Input data:
(* ===== verification/Effects.v ===== *)
(** * Programs that call out

    A reconcile pass talks to the API server, the clock, the event recorder and the metrics
    registry.  It is a finite interaction tree over a type [C] of calls with answers [R c]: what
    a call returns is up to the environment, and a theorem about every run of a program holds
    for every behaviour of it (errors, stale reads, concurrent edits).

    [wp] is the usual weakest precondition, extended with a condition on every call issued that
    may refer to the calls and answers before it. *)

From S2P Require Import Prelude.

Section effects.
Context {C : Type} {R : C → Type}.

Inductive prog (A : Type) : Type :=
| Ret (a : A)
| Call (c : C) (k : R c → prog A).

Arguments Ret {A} _.
Arguments Call {A} _ _.

Fixpoint prog_bind {A B} (f : A → prog B) (p : prog A) : prog B :=
  match p with
  | Ret a => f a
  | Call c k => Call c (λ r, prog_bind f (k r))
  end.

#[global] Instance prog_MRet : MRet prog := @Ret.

#[global] Instance prog_MBind : MBind prog := @prog_bind.

Definition call (c : C) : prog (R c) := Call c Ret.

(** A call with its answer; histories have the latest first. *)
Inductive event :=
| Ev (c : C) (r : R c).

Definition ev_call (e : event) : C := match e with Ev c _ => c end.

Definition history := list event.

(** [runs p h h' a]: from history [h], the program may end in history [h'] with value [a]. *)
Inductive runs {A} : prog A → history → history → A → Prop :=
| runs_ret a h : runs (Ret a) h h a
| runs_call c k r h h' a : runs (k r) (Ev c r :: h) h' a → runs (Call c k) h h' a.

(** The run against a deterministic environment. *)
Fixpoint exec {A} (env : history → ∀ c, R c) (p : prog A) (h : history) : history * A :=
  match p with
  | Ret a => (h, a)
  | Call c k => let r := env h c in exec env (k r) (Ev c r :: h)
  end.

Lemma exec_runs {A} env (p : prog A) h : runs p h (exec env p h).1 (exec env p h).2.
Proof. revert h. induction p as [a|c k IH]; intros h; simpl; [apply runs_ret|by eapply runs_call]. Qed.

Lemma exec_bind {A B} env (p : prog A) (f : A → prog B) h :
  exec env (p ≫= f) h = exec env (f (exec env p h).2) (exec env p h).1.
Proof. revert h. induction p as [a|c k IH]; intros h; simpl; [done|]. apply IH. Qed.

Lemma exec_keeps {A} env (p : prog A) h e : e ∈ h → e ∈ (exec env p h).1.
Proof. revert h. induction p as [a|c k IH]; intros h He; simpl; [done|]. apply IH. by right. Qed.

Lemma runs_extends {A} (p : prog A) h h' a : runs p h h' a → ∃ l, h' = l ++ h.
Proof.
  induction 1 as [a h|c k r h h' a _ [l IH]]; [by exists []|].
  exists (l ++ [Ev c r]). by rewrite <- app_assoc.
Qed.

(** [G] is the condition on calls; [S] is what is known of answers. *)
Section wp.
Context (G : history → C → Prop) (S : event → Prop).

Fixpoint wp {A} (p : prog A) (h : history) (Q : history → A → Prop) : Prop :=
  match p with
  | Ret a => Q h a
  | Call c k => G h c ∧ ∀ r, S (Ev c r) → wp (k r) (Ev c r :: h) Q
  end.

Lemma wp_mono {A} (p : prog A) h (Q Q' : history → A → Prop) :
  wp p h Q → (∀ h' a, Q h' a → Q' h' a) → wp p h Q'.
Proof.
  revert h. induction p as [a|c k IH]; intros h H HQ; simpl in *; [by apply HQ|].
  destruct H as [HG Hk]. split; [done|]. intros r Hr. apply IH; auto.
Qed.

Lemma wp_bind {A B} (p : prog A) (f : A → prog B) h Q :
  wp p h (λ h' a, wp (f a) h' Q) → wp (p ≫= f) h Q.
Proof.
  revert h. induction p as [a|c k IH]; intros h H; simpl in *; [done|].
  destruct H as [HG Hk]. split; [done|]. intros r Hr. by apply IH, Hk.
Qed.

Lemma wp_call {B} (c : C) (f : R c → prog B) h Q :
  G h c → (∀ r, S (Ev c r) → wp (f r) (Ev c r :: h) Q) → wp (call c ≫= f) h Q.
Proof. intros ? ?. by split. Qed.

(** Every call of a run satisfies the condition, in the history it was issued in. *)
Definition all_calls (h : history) : Prop :=
  ∀ later c r earlier, h = later ++ Ev c r :: earlier → G earlier c.

Lemma all_calls_nil : all_calls [].
Proof. intros [|] ? ? ?; done. Qed.

Lemma all_calls_cons c r h : G h c → all_calls h → all_calls (Ev c r :: h).
Proof.
  intros HG Hh later c' r' earlier Heq. destruct later as [|e later]; simpl in Heq.
  - pose proof (f_equal (λ l, ev_call <$> head l) Heq) as Hc. pose proof (f_equal tail Heq) as Ht.
    simpl in Hc, Ht. by simplify_eq.
  - pose proof (f_equal tail Heq) as Ht. simpl in Ht. by eapply Hh.
Qed.

Lemma wp_sound {A} (p : prog A) h h' a Q :
  runs p h h' a → Forall S h' → wp p h Q → all_calls h → all_calls h' ∧ Q h' a.
Proof.
  induction 1 as [a h|c k r h h' a Hr IH]; intros HS Hwp Hh; [done|].
  destruct Hwp as [HG Hk]. apply IH; [done| |by apply all_calls_cons].
  apply Hk. destruct (runs_extends _ _ _ _ Hr) as [l ->].
  apply Forall_app in HS as [_ HS]. by apply Forall_cons in HS as [? _].
Qed.

(** What every run ends in, whatever it calls. *)
Lemma wp_result {A} (p : prog A) h h' a Q : runs p h h' a →
  (∀ h c, G h c) → (∀ e, S e) → wp p h Q → Q h' a.
Proof.
  intros Hr HG HS. induction Hr as [a h|c k r h h' a Hr IH]; intros Hwp; [done|].
  apply IH. by apply Hwp.
Qed.

Lemma wp_sound_nil {A} (p : prog A) h' a Q :
  runs p [] h' a → Forall S h' → wp p [] Q → all_calls h' ∧ Q h' a.
Proof. intros ? ? ?. by eapply wp_sound; [| | |apply all_calls_nil]. Qed.

(** A program all of whose calls satisfy [P]. *)
Fixpoint only_calls {A} (P : C → Prop) (p : prog A) : Prop :=
  match p with
  | Ret _ => True
  | Call c k => P c ∧ ∀ r, only_calls P (k r)
  end.

Lemma only_calls_bind {A B} P (p : prog A) (f : A → prog B) :
  only_calls P p → (∀ a, only_calls P (f a)) → only_calls P (p ≫= f).
Proof. induction p as [a|c k IH]; simpl; [auto|]. intros [? ?] ?. split; [done|]. intros r. by apply IH. Qed.

(** Such a program only adds events of such calls. *)
Lemma wp_only_calls {A} (P : C → Prop) (p : prog A) h (Q : history → A → Prop) :
  (∀ h c, P c → G h c) → only_calls P p →
  (∀ l a, runs p h (l ++ h) a → Forall (λ e, P (ev_call e)) l → Q (l ++ h) a) → wp p h Q.
Proof.
  intros HG. revert h Q. induction p as [a|c k IH]; intros h Q Hp HQ; simpl.
  - apply (HQ [] a); [constructor|done].
  - destruct Hp as [Hc Hk]. split; [by apply HG|]. intros r _. apply IH; [apply Hk|].
    intros l a Hr Hl. specialize (HQ (l ++ [Ev c r]) a). rewrite <- app_assoc in HQ. apply HQ.
    + by apply runs_call with r.
    + apply Forall_app. split; [done|]. by constructor.
Qed.
End wp.

Lemma exec_only_calls {A} env (P : C → Prop) (p : prog A) h : only_calls P p →
  ∃ l, (exec env p h).1 = l ++ h ∧ Forall (λ e, P (ev_call e)) l.
Proof.
  revert h. induction p as [a|c k IH]; intros h Hp; simpl; [by exists []|]. destruct Hp as [Hc Hk].
  destruct (IH (env h c) (Ev c (env h c) :: h)) as (l & -> & Hl); [apply Hk|].
  exists (l ++ [Ev c (env h c)]). split; [by rewrite <- app_assoc|]. apply Forall_app. by repeat constructor.
Qed.

End effects.

Arguments prog {C} R A.
Arguments Ret {C R A} _.
Arguments Call {C R A} _ _.
Arguments event {C} R.
Arguments history {C} R.
Arguments Ev {C R} _ _.

(** Partial correctness of a program on its own: [Q] holds of whatever it returns. *)
Definition returns {C} {R : C → Type} {A} (p : prog R A) (h : history R) (Q : history R → A → Prop) : Prop :=
  wp (λ _ _, True) (λ _, True) p h Q.

Lemma returns_runs {C} {R : C → Type} {A} (p : prog R A) h h' a Q : runs p h h' a → returns p h Q → Q h' a.
Proof. intros Hr Hp. by eapply (wp_result (λ _ _, True) (λ _, True)). Qed.

Lemma returns_any {C} {R : C → Type} {A} (p : prog R A) h : returns p h (λ _ _, True).
Proof. revert h. induction p as [a|c k IH]; intros h; [done|]. split; [done|]. intros r _. apply IH. Qed.

(** The two halves of a run. *)
Lemma runs_bind {C} {R : C → Type} {A B} (p : prog R A) (f : A → prog R B) h h' b :
  runs (p ≫= f) h h' b → ∃ h1 a, runs p h h1 a ∧ runs (f a) h1 h' b.
Proof.
  intros Hr. assert (Hp : returns (p ≫= f) h (λ h' b, ∃ h1 a, runs p h h1 a ∧ runs (f a) h1 h' b));
    [|exact (returns_runs _ _ _ _ _ Hr Hp)]. clear Hr h' b.
  revert h. induction p as [a|c k IH]; intros h.
  - assert (Hf : ∀ (q : prog R B) h0, returns q h0 (λ h' b, runs q h0 h' b)).
    { intros q. induction q as [b|c k IH]; intros h0; [constructor|]. split; [done|]. intros r _.
      eapply wp_mono; [apply IH|]. intros h' b Hr. by apply (runs_call c k r). }
    eapply wp_mono; [apply Hf|]. intros h' b Hr. exists h, a. split; [constructor|done].
  - split; [done|]. intros r _. eapply wp_mono; [apply IH|]. intros h' b (h1 & a & Hr & Hb).
    exists h1, a. split; [by apply (runs_call c k r)|done].
Qed.

(** A bind about whose first half nothing is needed. *)
Lemma returns_skip {C} {R : C → Type} {A B} (p : prog R A) (f : A → prog R B) h Q :
  (∀ h' a, returns (f a) h' Q) → returns (p ≫= f) h Q.
Proof. intros Hf. apply wp_bind. eapply wp_mono; [apply returns_any|]. intros h' a _. apply Hf. Qed.

(** Runs the next call of a program against the environment. *)
Ltac exec_step :=
  match goal with
  | |- context [exec ?env (mbind ?f (call ?c)) ?h] =>
      change (exec env (mbind f (call c)) h) with (exec env (f (env h c)) (Ev c (env h c) :: h));
      cbv beta
  end.

Ltac exec_into :=
  match goal with
  | |- context [exec ?env (mbind ?f ?p) ?h] => rewrite (exec_bind env p f h)
  end.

The task:
Whenever a line above includes "first", copy it in full.

Written reply:
(** A call with its answer; histories have the latest first. *)
(** A bind about whose first half nothing is needed. *)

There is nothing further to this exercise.